--- START ---

(** A switch: the registers of the FPU go to the image of [c], those of [n] come back. *)
Lemma step_switched s l w s' frame saved_rflags c tc n tn destination :
  sched_inv s l w rest -> sched_inv s' (switched_ring s frame c n l) w rest -> switched symbols s s' frame saved_rflags c n tn destination ->
  (c, tc) ∈ l -> (n, tn) ∈ l -> c = g_current_task s -> c <> n -> call_ok tc frame -> step c s l w s' (switched_ring s frame c n l) w.
Proof.
  intros Hinv Hinv' [W1 W2 W3 W4 W5 W6 W7 W8] Hc Hn Ec Hne [Hl Hroom Htop]. injection W5 as G1 G2 G3 G4 G5.
  assert (Hring : forall q v, (q, v) ∈ switched_ring s frame c n l -> exists u, (q, u) ∈ l /\
    v = (if decide (q = n) then bare (set_quantum_ticks 0 (if decide (q = c) then bare (suspend s frame u) else u))
         else if decide (q = c) then bare (suspend s frame u) else u) /\ body v = body u).
  { intros q v Hq. apply ring_update_in in Hq as (v1 & (u & Hu & ->)%ring_update_in & ->). exists u. split; [done|]. split; [done|].
    pose proof (fu_body _ (suspend_update s frame) u) as Eb. repeat case_decide; exact Eb || done. }
  constructor; [done| | |congruence|split; [congruence|right; lia]].
  - intros p t q v Hp Hq E. destruct (Hring _ _ Hq) as (u & Hu & Ev & Eb). destruct (body_eq _ _ Eb) as (Ei & _). rewrite Ei in E.
    destruct (same_id _ _ _ _ _ _ _ Hinv Hu Hp E) as [-> ->]. constructor; [done|done| |].
    + intros He. unfold fpu_of. rewrite W1, W2, He, <- Ec. destruct (Z.eqb_spec p n) as [->|Hpn].
      * rewrite (proj2 (Z.eqb_neq n c)) by congruence. by rewrite (ring_unique _ _ _ _ _ _ _ _ _ _ _ Hinv Hp Hn).
      * rewrite Ev, decide_False by done. destruct (Z.eqb_spec p c) as [->|Hpc].
        -- rewrite decide_True by done. unfold suspend, save. by rewrite He.
        -- by rewrite decide_False.
    + intros Hpc. rewrite Ev, (decide_False (P := p = c)) by done. split; [by case_decide|].
      destruct (task_facts _ _ _ _ _ _ _ _ _ _ Hinv Hp) as [T1 _ _ _ _], (task_facts _ _ _ _ _ _ _ _ _ _ Hinv Hc) as [C1 _ _ _ _].
      destruct (stack_bounds _ _ Hsym T1) as (_ & _ & ? & _), (stack_bounds _ _ Hsym C1) as (_ & _ & ? & _).
      destruct Hinv as [_ (bss & _ & [_ Hap _ _ _])]. destruct (Hap _ _ Hp Hc Hpc) as [Hst _ _]. cbn [snd] in *.
      intros a Ha. apply W7. destruct Hst; lia.
  - intros q v Hq. destruct (Hring _ _ Hq) as (u & Hu & _ & Eb). left. exists u. split; [done|]. by destruct (body_eq _ _ Eb) as (-> & _).
Qed.

End Step.

(** * kernel/scheduler.c: every request is a step

    The requests of a running task one by one: none leaves the objects, each is a [step]; the machine halts
    only when the last ready task ends, or for an exit that no user task asked for. *)

Lemma turns_update m h c t f l : ring_rep m h l -> (c, t) ∈ l -> turns c (ring_update c f l) = turns c l.
Proof.
  intros Hr Hc. destruct (ring_split _ _ _ _ _ Hr Hc) as (l1 & l2 & -> & H1 & H2). pose proof Hr as [_ _ Hnd _ _ _].
  rewrite ring_update_mid by done. unfold turns. by rewrite !following_split.
Qed.

Section Safe.
Context {A : Type} `{AllocatorLaws A} (addresses : table_addresses) (symbols : symbols) (first_byte last_byte : Z).
Context (Hsym : symbols_ok symbols) (rest : list (Z * Z)).

Abbreviation bodies := (bodies addresses symbols first_byte last_byte).
Abbreviation sched_inv := (sched_inv addresses symbols first_byte last_byte).
Abbreviation kernel_part := (kernel_part addresses first_byte last_byte).
Abbreviation step := (step addresses symbols first_byte last_byte rest).
Implicit Types (s : scheduler A) (l : ring) (w : list live).

(** The running task is ready. *)
Definition ready_now s l : Prop := exists t, (g_current_task s, t) ∈ l /\ task_state t = TASK_READY.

--- END ---

_What is needed_
Your reply is to repeat, unchanged, the lines above running from the one with "assert (Hring : forall" up to and including the one with "-- rewrite decide_True".

_Solved exercise_
  assert (Hring : forall q v, (q, v) ∈ switched_ring s frame c n l -> exists u, (q, u) ∈ l /\
    v = (if decide (q = n) then bare (set_quantum_ticks 0 (if decide (q = c) then bare (suspend s frame u) else u))
         else if decide (q = c) then bare (suspend s frame u) else u) /\ body v = body u).
  { intros q v Hq. apply ring_update_in in Hq as (v1 & (u & Hu & ->)%ring_update_in & ->). exists u. split; [done|]. split; [done|].
    pose proof (fu_body _ (suspend_update s frame) u) as Eb. repeat case_decide; exact Eb || done. }
  constructor; [done| | |congruence|split; [congruence|right; lia]].
  - intros p t q v Hp Hq E. destruct (Hring _ _ Hq) as (u & Hu & Ev & Eb). destruct (body_eq _ _ Eb) as (Ei & _). rewrite Ei in E.
    destruct (same_id _ _ _ _ _ _ _ Hinv Hu Hp E) as [-> ->]. constructor; [done|done| |].
    + intros He. unfold fpu_of. rewrite W1, W2, He, <- Ec. destruct (Z.eqb_spec p n) as [->|Hpn].
      * rewrite (proj2 (Z.eqb_neq n c)) by congruence. by rewrite (ring_unique _ _ _ _ _ _ _ _ _ _ _ Hinv Hp Hn).
      * rewrite Ev, decide_False by done. destruct (Z.eqb_spec p c) as [->|Hpc].
        -- rewrite decide_True by done. unfold suspend, save. by rewrite He.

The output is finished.